İşte bu sözlerdi onca nefrete konu olan.
Cümle ırkçısı, kafatasçısı, soytarısı histerik çığlıklar içinde linçe kalkmıştı bir gurup.
Bir salondan gazete manşetlerine yürümüş; sinik, ikiyüzlü, sünepe, dilleri
nefret yüklü bir gürûh!
Kimi “Şerefsiz!” diye atmış başlığını, kimi köşesinde “densiz” diye kin kusmuş, kimi “adını bile anmayı zul saymış” “yaratık” demiş…
Yıllar sonra özür dilemişler; yalancısı, çıkarcısı, çanak yalayıcısı… Tarihin önünde diz çökmüş cümlesi, utanmış hepsi; biat edeni, seçkini, şöhretlisi…

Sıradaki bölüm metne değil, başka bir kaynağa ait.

Lemma step_busy st s : split s ≠ [] → busy (step st s).
Proof.
  intros Hs. unfold Chunker.step, busy.
  destruct (Z.of_nat (count_tokens self s) >? chunk_size self).
  - left. intros Hc. apply (f_equal length) in Hc. rewrite emit_all_len in Hc.
    pose proof (split_long_text_ne s Hs) as Hn.
    destruct (split_long_text self s); [done|]. simpl in Hc. lia.
  - right. simpl. destruct (current_chunk _); simpl; try discriminate.
Qed.

Lemma run_nonempty h sentences :
  sentences ≠ [] → Forall (fun s => split s ≠ []) sentences →
  chunks (run self page base h sentences) ≠ [].
Proof.
  intros Hne Hall.
  assert (Hf : ∀ l st, l ≠ [] → Forall (fun s => split s ≠ []) l → busy (fold_left step l st)).
  { induction l as [|s l IH]; intros st Hl Fl; [done|]. simpl.
    inversion Fl as [|? ? Hs Fl']; subst.
    destruct l as [|s' l]; [by apply step_busy|]. apply IH; done. }
  unfold run. destruct (Hf sentences (mkSt [] [] 0 0 h) Hne Hall) as [H|H];
  destruct (current_chunk (fold_left step sentences _)) eqn:E; try done.
  - unfold emit. destruct (create_chunk _ _ _ _ _ _). simpl.
    intros Hc. by apply app_eq_nil in Hc as [_ ?].
  - unfold emit. destruct (create_chunk _ _ _ _ _ _). simpl.
    intros Hc. by apply app_eq_nil in Hc as [_ ?].
Qed.

End Loop.

Lemma good_normal_fresh seen gs ov fr :
  good self seen gs → GNormal ov fr ∈ gs → fr ≠ [].
Proof.
  revert seen. induction gs as [|g gs IH]; intros seen Hg Hin; [inversion Hin|].
  destruct Hg as [Hp Hg]. apply elem_of_cons in Hin as [<-|Hin].
  - by destruct Hp.
  - by eapply IH.
Qed.

Lemma fresh_in gs g s : g ∈ gs → s ∈ fresh_of g → s ∈ flat_map fresh_of gs.
Proof.
  intros Hg Hs. apply list_elem_of_In, in_flat_map. exists g.
  split; by apply list_elem_of_In.
Qed.

(** Every text a run produces shows a non-whitespace character, when every
    sentence does. *)
Lemma run_texts_visible page base h sentences :
  (∀ s, s ∈ sentences → visible s ≠ [] ∧ split s ≠ []) →
  Forall (fun c => visible (text c) ≠ [] ∧ strip (text c) = text c)
    (chunks (run self page base h sentences)).
Proof.
  intros Hs. destruct (run_cov self page base h sentences) as (gs & Ht & Hf & Hg).
  apply Forall_forall. intros c Hc.
  assert (Hx : text c ∈ map strip (flat_map (group_texts self) gs)).
  { rewrite <- Ht. by apply list_elem_of_fmap_2. }
  apply list_elem_of_fmap in Hx as (x & Hx & Hin). rewrite Hx.
  split; [|apply strip_idem]. rewrite visible_strip.
  apply list_elem_of_In, in_flat_map in Hin as (g & Hg' & Hx').
  apply list_elem_of_In in Hg', Hx'.
  destruct g as [ov fr|s]; simpl in Hx'.
  - apply list_elem_of_singleton in Hx' as ->.
    pose proof (good_normal_fresh [] gs ov fr Hg Hg') as Hfr.
    destruct fr as [|s fr]; [done|].
    apply (visible_join_ne _ s); [apply elem_of_app; right; left|].
    apply Hs. rewrite <- Hf. apply (fresh_in gs (GNormal ov (s :: fr))); [done|left].
  - destruct (split_long_text_words s) as [_ F]. rewrite Forall_forall in F. by apply F.
Qed.

End Facts.
End RunFacts.

Module TextFacts.
Import PyStr Heap HeapFacts Chunker ChunkerFacts Spec MetaFacts Pipeline Props StrFacts SentFacts WordFacts RunFacts.

Section Facts.
Variable self : TextChunker.

Lemma chunk_text_frame h t p base :
  let '(h', cs) := chunk_text self h t p base in
  dom h ⊆ dom h' ∧ (∀ l, l ∈ dom h → h' !! l = h !! l) ∧
  Forall (fun c => (metadata c ∉ dom h) ∧ metadata c ∈ dom h' ∧
                   dict_at h' (metadata c) = base_contents h base ∧ page_number c = p) cs.
Proof.
  unfold chunk_text. case_bool_decide; [split_and!; done|].
  pose proof (base_or_empty_spec h base) as B.
  destruct (base_or_empty h base) as [h1 b] eqn:Eb.
  destruct B as (Hb & D1 & K1 & Hd).
  set (sentences := Sentences.split_into_sentences t).
  destruct (run_meta self p h1 b Hb sentences) as (D2 & K2 & _ & F2).
  pose proof (run_on_page self p b h1 sentences) as P2.
  unfold on_page in P2.
  set (st := run self p b h1 sentences) in *. simpl. split_and!.
  - set_solver.
  - intros l Hl. rewrite K2 by set_solver. by apply K1.
  - apply Forall_forall. intros c Hc.
    rewrite Forall_forall in F2, P2. destruct (F2 c Hc) as (N & I & Dc).
    split_and!; [set_solver|done|by rewrite Dc|by apply P2].
Qed.

Lemma chunk_text_nonempty h t p base :
  strip t ≠ ""%string → (chunk_text self h t p base).2 ≠ [].
Proof.
  intros Ht. unfold chunk_text. case_bool_decide; [done|].
  destruct (base_or_empty h base) as [h1 b]. simpl.
  apply run_nonempty; [by apply sentences_nonempty|].
  apply Forall_forall. intros s Hs. by apply (sentence_words t).
Qed.

Lemma chunk_text_texts h t p base :
  Forall (fun c => text c ≠ ""%string ∧ strip (text c) = text c)
    (chunk_text self h t p base).2.
Proof.
  unfold chunk_text. case_bool_decide; [done|].
  destruct (base_or_empty h base) as [h1 b]. simpl.
  eapply Forall_impl.
  - apply run_texts_visible. intros s Hs.
    split; [by apply (sentence_visible t)|by apply (sentence_words t)].
  - intros c [Hv Hs]. split; [|done]. intros He. apply Hv.
    apply strip_empty. by rewrite Hs.
Qed.

(** The base dict [chunk_pages] builds for a page. *)
Definition page_base (document_name category : string) (pg : ExtractedPage)
    : gmap string PyVal :=
  <["source" := default (VStr "") (pg_metadata pg !! "source"%string)]>
  (<["category" := VStr category]>
  (<["document_name" := VStr document_name]> ∅)).

Lemma chunk_pages_frame pages : ∀ h n cat,
  let '(h', cs) := chunk_pages self h pages n cat in
  dom h ⊆ dom h' ∧ (∀ l, l ∈ dom h → h' !! l = h !! l) ∧
  Forall (fun c => (metadata c ∉ dom h) ∧ metadata c ∈ dom h' ∧
    ∃ pg, pg ∈ pages ∧ page_number c = pg_number pg ∧
          dict_at h' (metadata c) = page_base n cat pg) cs.
Proof.
  induction pages as [|pg pages IH]; intros h n cat; cbn [chunk_pages]; [split_and!; done|].
  pose proof (alloc_spec h (ODict (page_base n cat pg))) as A.
  unfold page_base in A.
  destruct (alloc h _) as [h1 bl]. destruct A as (F1 & L1 & K1 & D1).
  pose proof (chunk_text_frame h1 (pg_text pg) (pg_number pg) (Some bl)) as C.
  destruct (chunk_text self h1 _ _ _) as [h2 cs1].
  destruct C as (D2 & K2 & F2).
  specialize (IH h2 n cat). destruct (chunk_pages self h2 pages n cat) as [h3 cs2].
  destruct IH as (D3 & K3 & F3).
  simpl. split_and!.
  - set_solver.
  - intros l Hl. rewrite K3 by set_solver. rewrite K2 by set_solver. by apply K1.
  - apply Forall_app. split.
    + eapply Forall_impl; [exact F2|]. intros c (N & I & Dc & Pc). split_and!.
      * set_solver.
      * set_solver.
      * exists pg. split_and!; [left|done|].
        unfold dict_at in *. rewrite K3 by done. rewrite Dc. cbn [base_contents].
        unfold dict_at. by rewrite L1.
    + eapply Forall_impl; [exact F3|]. intros c (N & I & pg' & Hpg & Pc & Dc). split_and!.
      * set_solver.
      * done.
      * exists pg'. split_and!; [by right|done|done].
Qed.

End Facts.
End TextFacts.

Module CleanFacts.
Import PyStr Heap Pipeline Extractor Props StrFacts SentFacts WordFacts.

Lemma nsp_repeat_space c n : is_space c = true → nsp (repeat c n) = [].
Proof. intros H. induction n as [|n IH]; [done|]. cbn [repeat]. rewrite nsp_cons, H, IH. done. Qed.

Lemma nsp_flush_run c k rep n :
  is_space c = true → nsp rep = [] → nsp (flush_run c k rep n) = [].
Proof. intros Hc Hr. unfold flush_run. destruct (k <=? n)%nat; [done|]. by apply nsp_repeat_space. Qed.

Lemma nsp_sub_runs c k rep l : ∀ n,
  is_space c = true → nsp rep = [] → nsp (sub_runs c k rep n l) = nsp l.
Proof.
  induction l as [|x r IH]; intros n Hc Hr; cbn [sub_runs].
  - by apply nsp_flush_run.
  - case_bool_decide as E.
    + subst x. rewrite IH by done. rewrite nsp_cons, Hc. done.
    + rewrite nsp_app, nsp_flush_run, nsp_cons, IH by done. by rewrite nsp_cons.
Qed.

Lemma visible_re_sub_runs c k rep t :
  is_space c = true → visible rep = [] → visible (re_sub_runs c k rep t) = visible t.
Proof.
  intros Hc Hr. unfold re_sub_runs, visible.
  rewrite list_ascii_of_string_of_list_ascii. by apply nsp_sub_runs.
Qed.

Lemma nsp_split_sep sep l : ∀ cur,
  is_space sep = true →
  concat (map nsp (split_sep_go sep cur l)) = nsp (rev cur) ++ nsp l.
Proof.
  induction l as [|x r IH]; intros cur Hs; cbn [split_sep_go].
  - cbn [map concat]. rewrite !app_nil_r. done.
  - case_bool_decide as E.
    + subst x. cbn [map concat]. rewrite IH by done. rewrite nsp_cons, Hs. done.
    + rewrite IH by done. cbn [rev]. rewrite nsp_app, !nsp_cons. change (nsp []) with (@nil ascii). by rewrite app_nil_r, <- app_assoc.
Qed.

Lemma visible_split_on sep t :
  is_space sep = true → concat (map visible (split_on sep t)) = visible t.
Proof.
  intros Hs. unfold split_on, visible. rewrite map_map.
  rewrite (map_ext _ nsp) by (intros; by rewrite list_ascii_of_string_of_list_ascii).
  by rewrite nsp_split_sep.
Qed.

Lemma visible_concat sep xs :
  visible sep = [] → visible (String.concat sep xs) = concat (map visible xs).
Proof.
  intros Hs. unfold visible in *. rewrite list_ascii_of_concat.
  induction xs as [|x [|y xs] IH]; [done|simpl; by rewrite app_nil_r|].
  change (join_l (list_ascii_of_string sep) (map list_ascii_of_string (x :: y :: xs)))
    with (list_ascii_of_string x ++ list_ascii_of_string sep ++
          join_l (list_ascii_of_string sep) (map list_ascii_of_string (y :: xs))).
  rewrite !nsp_app, IH, Hs. done.
Qed.

Lemma visible_clean_text t : visible (clean_text t) = visible t.
Proof.
  unfold clean_text. rewrite visible_strip, visible_concat by done.
  rewrite map_map, (map_ext _ visible) by (intros; apply visible_strip).
  rewrite visible_split_on by done.
  rewrite !visible_re_sub_runs by done. done.
Qed.

Lemma clean_text_blank t : strip (clean_text t) = ""%string ↔ strip t = ""%string.
Proof. rewrite !strip_empty, visible_clean_text. done. Qed.

Lemma clean_text_stripped t : strip (clean_text t) = clean_text t.
Proof. unfold clean_text. apply strip_idem. Qed.

End CleanFacts.

Module PageFacts.
Import PyStr Heap Pipeline Extractor Props StrFacts SentFacts WordFacts CleanFacts.

Lemma pdf_pages_sound fp doc : ∀ n pg, pg ∈ pdf_pages fp n doc →
  ∃ k page, doc !! k = Some page ∧ pg_number pg = Z.of_nat (S (n + k)) ∧
    pg_text pg = clean_text (get_text page) ∧ strip (get_text page) ≠ ""%string ∧
    pg_metadata pg !! "source"%string = Some (VStr fp) ∧
    pg_metadata pg !! "page_width"%string = Some (rect_width page) ∧
    pg_metadata pg !! "page_height"%string = Some (rect_height page).
Proof.
  induction doc as [|page doc IH]; intros n pg Hin; [inversion Hin|].
  cbn [pdf_pages] in Hin. case_bool_decide as Hb.
  - destruct (IH (S n) pg Hin) as (k & page' & Hk & Hrest).
    exists (S k), page'. split; [done|]. rewrite Nat.add_succ_r. exact Hrest.
  - apply elem_of_cons in Hin as [->|Hin].
    + exists 0%nat, page. simpl. rewrite Nat.add_0_r. split_and!; try done. by rewrite <- clean_text_blank.
    + destruct (IH (S n) pg Hin) as (k & page' & Hk & Hrest).
      exists (S k), page'. split; [done|]. rewrite Nat.add_succ_r. exact Hrest.
Qed.

Lemma pdf_pages_complete fp doc : ∀ n k page,
  doc !! k = Some page → strip (get_text page) ≠ ""%string →
  ∃ pg, pg ∈ pdf_pages fp n doc ∧ pg_number pg = Z.of_nat (S (n + k)).
Proof.
  induction doc as [|p doc IH]; intros n k page Hk Hb; [done|].
  cbn [pdf_pages]. destruct k as [|k].
  - injection Hk as <-. case_bool_decide as E; [exfalso; by apply Hb, clean_text_blank|].
    eexists. split; [left|]. simpl. by rewrite Nat.add_0_r.
  - destruct (IH (S n) k page Hk Hb) as (pg & Hpg & Hn).
    exists pg. rewrite Nat.add_succ_r. split; [|done].
    case_bool_decide; [done|by right].
Qed.

Lemma pdf_pages_sorted fp doc : ∀ n,
  StronglySorted (fun a b => pg_number a < pg_number b) (pdf_pages fp n doc).
Proof.
  induction doc as [|page doc IH]; intros n; cbn [pdf_pages]; [constructor|].
  case_bool_decide; [apply IH|]. constructor; [apply IH|].
  apply Forall_forall. intros pg Hpg.
  destruct (pdf_pages_sound fp doc (S n) pg Hpg) as (k & _ & _ & Hn & _). simpl. lia.
Qed.

Lemma list_filter_nil {A} (P : A → Prop) `{∀ x, Decision (P x)} (l : list A) :
  filter P l = [] ↔ Forall (fun x => ¬ P x) l.
Proof.
  induction l as [|x l IH]; [split; done|]. rewrite filter_cons, Forall_cons.
  case_decide; [split; [done|intros [? _]; done]|]. rewrite IH. naive_solver.
Qed.

Lemma visible_concat_head sep x xs : visible x ≠ [] → visible (String.concat sep (x :: xs)) ≠ [].
Proof.
  intros Hx. destruct xs as [|y xs]; [done|].
  change (String.concat sep (x :: y :: xs)) with (x ++ sep ++ String.concat sep (y :: xs))%string.
  unfold visible in *. rewrite list_ascii_of_string_app, nsp_app.
  intros H. by apply app_eq_nil in H as [? _].
Qed.
(** [nn.Conv2d(in_channels, out_channels, kernel_size, stride, padding, bias=...)]:
    the weight and the bias are parameters. *)
Definition Conv2d_new (cin cout : nat) (k : nat * nat) (st : nat) (pad : nat * nat)
           (with_bias : bool) (init : conv_init) : M Conv2d :=
  w <- alloc (mkTensor [cout; cin; fst k; snd k] cpu (init_weight init) true) ;;
  b <- (if with_bias
        then r <- alloc (mkTensor [cout] cpu (init_bias init) true) ;; ret (Some r)
        else ret None) ;;
  ret {| in_channels := cin; out_channels := cout; kernel_size := k;
         stride := (st, st); padding := pad; weight := w; bias := b |}.

(** Calling the module on an input. *)
Definition Conv2d_call (self : Conv2d) (input : ref) : M ref :=
  x <- read input ;;
  w <- read (weight self) ;;
  b <- read_opt (bias self) ;;
  v <- raise_or (Torch.conv2d x w b (stride self) (padding self)) ;;
  alloc v.

End nn.

(** ** hard_sigmoid *)

Definition hard_sigmoid (input : ref) : M ref :=
  l0 <- torch_tensor 0%R ;;
  lower <- tensor_cuda l0 ;;
  u0 <- torch_tensor 1%R ;;
  upper <- tensor_cuda u0 ;;
  t1 <- tensor_mul_scalar input 0.2%R ;;
  t2 <- tensor_add_scalar t1 0.5%R ;;
  t3 <- torch_min t2 upper ;;
  torch_max t3 lower.

(** ** ConvLSTMCell *)

Record ConvLSTMCell : Type := mkCell {
  gating_mode : string;
  peephole : bool;
  tied_bias : bool;
  input_size : nat * nat;
  input_dim : nat;
  hidden_dim : nat;
  kernel_size : nat * nat;
  padding : nat * nat;
  Wxi : nn.Conv2d; Whi : nn.Conv2d;
  Wxf : nn.Conv2d; Whf : nn.Conv2d;
  Wxo : nn.Conv2d; Who : nn.Conv2d;
  Wxc : nn.Conv2d; Whc : nn.Conv2d;
  Wci : ref; Wcf : ref; Wco : ref;
  bi : ref; bf : ref; bc : ref; bo : ref
}.

(** ['x' in kern_n]. *)
Fixpoint contains (c : ascii) (s : string) : bool :=
  match s with
  | EmptyString => false
  | String a rest => Ascii.eqb a c || contains c rest
  end.

(** The constructor.  The three loops of the source, over [kern_names],
    [peep_names] and [tied_bias_names], are written out, one line for each
    name, in the order of the lists.  [rng] stands for the random initial
    values of the eight convolutions, by kernel name.  [Parameter(t)] wraps
    the tensor it is given; the model keeps one object for the wrapper and
    the tensor.  The flags [peephole] and [tied_bias] are passed as
    [requires_grad] to [torch.ones] and [torch.zeros], not to [Parameter].
    Sizes are natural numbers and the kernel size is a pair: the errors
    PyTorch raises for a negative size, and line 76 for a kernel size that
    is not iterable, are not part of the model. *)
Definition __init__ (input_size : nat * nat) (input_dim hidden_dim : nat)
           (kernel_size : nat * nat) (gating_mode : string)
           (peephole tied_bias : bool) (rng : string -> nn.conv_init)
  : M ConvLSTMCell :=
  let padding := (fst kernel_size / 2, snd kernel_size / 2) in
  let new_kernel (kern_n : string) : M nn.Conv2d :=
    if contains "x"%char kern_n
    then nn.Conv2d_new input_dim hidden_dim kernel_size 1 padding
                       (negb tied_bias) (rng kern_n)
    else nn.Conv2d_new hidden_dim hidden_dim kernel_size 1 padding
                       (negb tied_bias) (rng kern_n) in
  let new_peep : M ref :=
    register_parameter
      (Torch.ones [hidden_dim; fst input_size; snd input_size] peephole) in
  let new_tied_bias : M ref :=
    register_parameter (Torch.zeros [hidden_dim; 1; 1] tied_bias) in
  Wxi <- new_kernel "Wxi"%string ;;
  Whi <- new_kernel "Whi"%string ;;
  Wxf <- new_kernel "Wxf"%string ;;
  Whf <- new_kernel "Whf"%string ;;
  Wxo <- new_kernel "Wxo"%string ;;
  Who <- new_kernel "Who"%string ;;
  Wxc <- new_kernel "Wxc"%string ;;
  Whc <- new_kernel "Whc"%string ;;
  Wci <- new_peep ;;
  Wcf <- new_peep ;;
  Wco <- new_peep ;;
  bi <- new_tied_bias ;;
  bf <- new_tied_bias ;;
  bc <- new_tied_bias ;;
  bo <- new_tied_bias ;;
  ret {| gating_mode := gating_mode; peephole := peephole; tied_bias := tied_bias;
         input_size := input_size; input_dim := input_dim;
         hidden_dim := hidden_dim; kernel_size := kernel_size;
         padding := padding;
         Wxi := Wxi; Whi := Whi; Wxf := Wxf; Whf := Whf;
         Wxo := Wxo; Who := Who; Wxc := Wxc; Whc := Whc;
         Wci := Wci; Wcf := Wcf; Wco := Wco;
         bi := bi; bf := bf; bc := bc; bo := bo |}.

Definition forward (self : ConvLSTMCell) (input_tensor : ref)
           (prev_state : ref * ref) : M (ref * ref) :=
  let Xt := input_tensor in
  let '(Htm1, Ctm1) := prev_state in
  (* i = hard_sigmoid(Wxi(Xt) + Whi(Htm1) + Wci * Ctm1 + bi) *)
  i1 <- nn.Conv2d_call (Wxi self) Xt ;;
  i2 <- nn.Conv2d_call (Whi self) Htm1 ;;
  i3 <- tensor_add i1 i2 ;;
  i4 <- tensor_mul (Wci self) Ctm1 ;;
  i5 <- tensor_add i3 i4 ;;
  i6 <- tensor_add i5 (bi self) ;;
  i <- hard_sigmoid i6 ;;
  (* f = hard_sigmoid(Wxf(Xt) + Whf(Htm1) + Wcf * Ctm1 + bf) *)
  f1 <- nn.Conv2d_call (Wxf self) Xt ;;
  f2 <- nn.Conv2d_call (Whf self) Htm1 ;;
  f3 <- tensor_add f1 f2 ;;
  f4 <- tensor_mul (Wcf self) Ctm1 ;;
  f5 <- tensor_add f3 f4 ;;
  f6 <- tensor_add f5 (bf self) ;;
  f <- hard_sigmoid f6 ;;
  if String.eqb (gating_mode self) "mul" then
    (* Ct_ = torch.tanh(Wxc(Xt) + Whc(Htm1) + bc) *)
    c1 <- nn.Conv2d_call (Wxc self) Xt ;;
    c2 <- nn.Conv2d_call (Whc self) Htm1 ;;
    c3 <- tensor_add c1 c2 ;;
    c4 <- tensor_add c3 (bc self) ;;
    Ct_ <- torch_tanh c4 ;;
    (* Ct = f * Ctm1 + i * Ct_ *)
    d1 <- tensor_mul f Ctm1 ;;
    d2 <- tensor_mul i Ct_ ;;
    Ct <- tensor_add d1 d2 ;;
    (* o = hard_sigmoid(Wxo(Xt) + Who(Htm1) + Wco * Ct + bo) *)
    o1 <- nn.Conv2d_call (Wxo self) Xt ;;
    o2 <- nn.Conv2d_call (Who self) Htm1 ;;
    o3 <- tensor_add o1 o2 ;;
    o4 <- tensor_mul (Wco self) Ct ;;
    o5 <- tensor_add o3 o4 ;;
    o6 <- tensor_add o5 (bo self) ;;
    o <- hard_sigmoid o6 ;;
    (* Ht = o * torch.tanh(Ct) *)
    h1 <- torch_tanh Ct ;;
    Ht <- tensor_mul o h1 ;;
    ret (Ht, Ct)
  else
    (* Ct_ = hard_sigmoid(Wxc(Xt) + Whc(Htm1) + bc) *)
    c1 <- nn.Conv2d_call (Wxc self) Xt ;;
    c2 <- nn.Conv2d_call (Whc self) Htm1 ;;
    c3 <- tensor_add c1 c2 ;;
    c4 <- tensor_add c3 (bc self) ;;
    Ct_ <- hard_sigmoid c4 ;;
    (* Ct = f * Ctm1 + Ct_ - i *)
    d1 <- tensor_mul f Ctm1 ;;
    d2 <- tensor_add d1 Ct_ ;;
    Ct <- tensor_sub d2 i ;;
    (* o = hard_sigmoid(Wxo(Xt) + Who(Htm1) + Wco * Ct + bo) *)
    o1 <- nn.Conv2d_call (Wxo self) Xt ;;
    o2 <- nn.Conv2d_call (Who self) Htm1 ;;
    o3 <- tensor_add o1 o2 ;;
    o4 <- tensor_mul (Wco self) Ct ;;
    o5 <- tensor_add o3 o4 ;;
    o6 <- tensor_add o5 (bo self) ;;
    o <- hard_sigmoid o6 ;;
    (* Ht = hard_sigmoid(Ct) - o *)
    h1 <- hard_sigmoid Ct ;;
    Ht <- tensor_sub h1 o ;;
    ret (Ht, Ct).

Definition init_hidden (self : ConvLSTMCell) (batch_size : nat) : M (ref * ref) :=
  wxi <- read (nn.weight (Wxi self)) ;;
  let device_ := device wxi in
  let '(h, w) := input_size self in
  H0 <- torch_zeros [batch_size; hidden_dim self; h; w] device_ ;;
  C0 <- torch_zeros [batch_size; hidden_dim self; h; w] device_ ;;
  ret (H0, C0).

(** *** Module.cuda()

    [nn.Module.cuda] moves every parameter of the module to the current
    CUDA device, in place: the parameter objects stay, their device
    changes.  The cell's own code never calls it; its users do. *)

Definition conv_parameters (c : nn.Conv2d) : list ref :=
  nn.weight c :: match nn.bias c with Some b => [b] | None => [] end.

Definition parameters (self : ConvLSTMCell) : list ref :=
  conv_parameters (Wxi self) ++ conv_parameters (Whi self) ++
  conv_parameters (Wxf self) ++ conv_parameters (Whf self) ++
  conv_parameters (Wxo self) ++ conv_parameters (Who self) ++
  conv_parameters (Wxc self) ++ conv_parameters (Whc self) ++
  [Wci self; Wcf self; Wco self; bi self; bf self; bc self; bo self].

Fixpoint move_all (d : Device) (rs : list ref) : M unit :=
  match rs with
  | [] => ret tt
  | r :: rest => v <- read r ;; _ <- assign r (Torch.to d v) ;; move_all d rest
  end.

Definition Module_cuda (self : ConvLSTMCell) : M ConvLSTMCell :=
  _ <- move_all (cuda 0) (parameters self) ;; ret self.

(** ** Reading the store in statements *)

(** The object behind a reference (an empty scalar for a reference that
    names nothing; every statement below bounds the references it reads). *)
Definition val (s : store) (r : ref) : tensor := nth r s (Torch.full [] cpu 0%R).

(** [r] names a tensor of shape [sh] on device [d]. *)
Definition tens (s : store) (r : ref) (sh : list nat) (d : Device) : Prop :=
  r < length s /\ shape (val s r) = sh /\ device (val s r) = d.

(** [r] names a 4-D tensor of shape [B; C; H; W] on [d] whose element at
    [n; c; y; x] is [g n c y x]. *)
Definition holds4 (s : store) (r : ref) (B C H W : nat) (d : Device)
           (g : nat -> nat -> nat -> nat -> R) : Prop :=
  tens s r [B; C; H; W] d /\
  forall n c y x, n < B -> c < C -> y < H -> x < W ->
    data (val s r) [n; c; y; x] = g n c y x.

(** The store only grew from [s] to [s']: every object of [s] is in [s'],
    unchanged and under the same reference. *)
Definition ext (s s' : store) : Prop := exists l, s' = s ++ l.

(** A convolution as the constructor allocates it, its parameters on [d]. *)
Definition conv_ok (s : store) (cv : nn.Conv2d) (cin cout : nat) (k : nat * nat)
           (d : Device) : Prop :=
  nn.stride cv = (1, 1) /\
  nn.padding cv = (fst k / 2, snd k / 2) /\
  tens s (nn.weight cv) [cout; cin; fst k; snd k] d /\
  match nn.bias cv with
  | Some b => tens s b [cout] d
  | None => True
  end.

(** A cell whose parameters have the shapes [__init__] gives them and are
    all on device [d]; their values are arbitrary (training changes them). *)
Record cell_ok (s : store) (self : ConvLSTMCell) (d : Device) : Prop := mkCellOk {
  ok_Wxi : conv_ok s (Wxi self) (input_dim self) (hidden_dim self) (kernel_size self) d;
  ok_Whi : conv_ok s (Whi self) (hidden_dim self) (hidden_dim self) (kernel_size self) d;
  ok_Wxf : conv_ok s (Wxf self) (input_dim self) (hidden_dim self) (kernel_size self) d;
  ok_Whf : conv_ok s (Whf self) (hidden_dim self) (hidden_dim self) (kernel_size self) d;
  ok_Wxo : conv_ok s (Wxo self) (input_dim self) (hidden_dim self) (kernel_size self) d;
  ok_Who : conv_ok s (Who self) (hidden_dim self) (hidden_dim self) (kernel_size self) d;
  ok_Wxc : conv_ok s (Wxc self) (input_dim self) (hidden_dim self) (kernel_size self) d;
  ok_Whc : conv_ok s (Whc self) (hidden_dim self) (hidden_dim self) (kernel_size self) d;
  ok_Wci : tens s (Wci self) [hidden_dim self; fst (input_size self); snd (input_size self)] d;
  ok_Wcf : tens s (Wcf self) [hidden_dim self; fst (input_size self); snd (input_size self)] d;
  ok_Wco : tens s (Wco self) [hidden_dim self; fst (input_size self); snd (input_size self)] d;
  ok_bi : tens s (bi self) [hidden_dim self; 1; 1] d;
  ok_bf : tens s (bf self) [hidden_dim self; 1; 1] d;
  ok_bc : tens s (bc self) [hidden_dim self; 1; 1] d;
  ok_bo : tens s (bo self) [hidden_dim self; 1; 1] d
}.

(** A valid configuration: odd kernel sizes and a non-empty image. *)
Definition valid_config (self : ConvLSTMCell) : Prop :=
  Nat.odd (fst (kernel_size self)) = true /\
  Nat.odd (snd (kernel_size self)) = true /\
  1 <= fst (input_size self) /\ 1 <= snd (input_size self).

(** The size a convolution of stride 1 with padding [k // 2] gives a side of
    size [h], for a kernel side [k]. *)
Definition conv_side (h k : nat) : nat := (h + 2 * (k / 2) - k) / 1 + 1.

Şimdi bir kez daha revaçta.
Şarkılara, türkülere, müzik aletlerine düşman Ortadoğu cihatçılığı;
Kadına sokağı yasaklayan; sanatı, tiyatroyu, müziği günah sayan Afganistan Talibancılığı;
Pandemiyi fırsat bilip yanı başımızda büyüyen, sırıtkan ikiyüzlülük;
Neşeyi, kahkahayı, dansı ve ezgileri zamana ve mekâna sıkıştırma gayretinde, o hilebaz riyakârlık…
Aynur Doğan’ın konserini iptal etmiş, Metin-Kemal Kahraman kardeşlerin planlanan konseri de Muş Valiliği tarafından yasaklanmıştı!
Sahi, yasaklanan neydi?
İncir ağacı mıydı, dağlarını inciri mi; yoksa dağlarda bir güzel mi?
Yoksa bir Kürt kadın sanatçının özelinde bir halkın ezgileri miydi?
Neyi sakladık şimdi biz?
Sözleri bilinmeyen bir dildendi, onun için miydi?
Hêjîra çiyayî
Lêlêlê lêlê lêlê
Delala çîyayî
Darhejîrokê
Sahi niye yasakladık şimdi biz?
* * *
Aynur Doğan.
Tarihinden kanayan toprakların, Dersim’in müzisyen kadını. Doksanlı yılların yangınından sıyrılmış, sürgün yemiş, göç etmiş, nice acılar birikmiş yüreğinde.
Sesini insanlığa bırakmış; sözünü şarkılara, yüreğini ezgilere…
Şairdir o, bir şiirin dizelerinde.
Tutkuyla alazlanmış umuttur dağların sessizliğinde.
İncir ağacıdır, bir şarkının sözlerinde.
Sınırsız kötülüğünüz, nemruttan beter olsa da kininiz;
Lâkin incir ağacıdır o gönüllerde, incir ağacını öldüremezsiniz.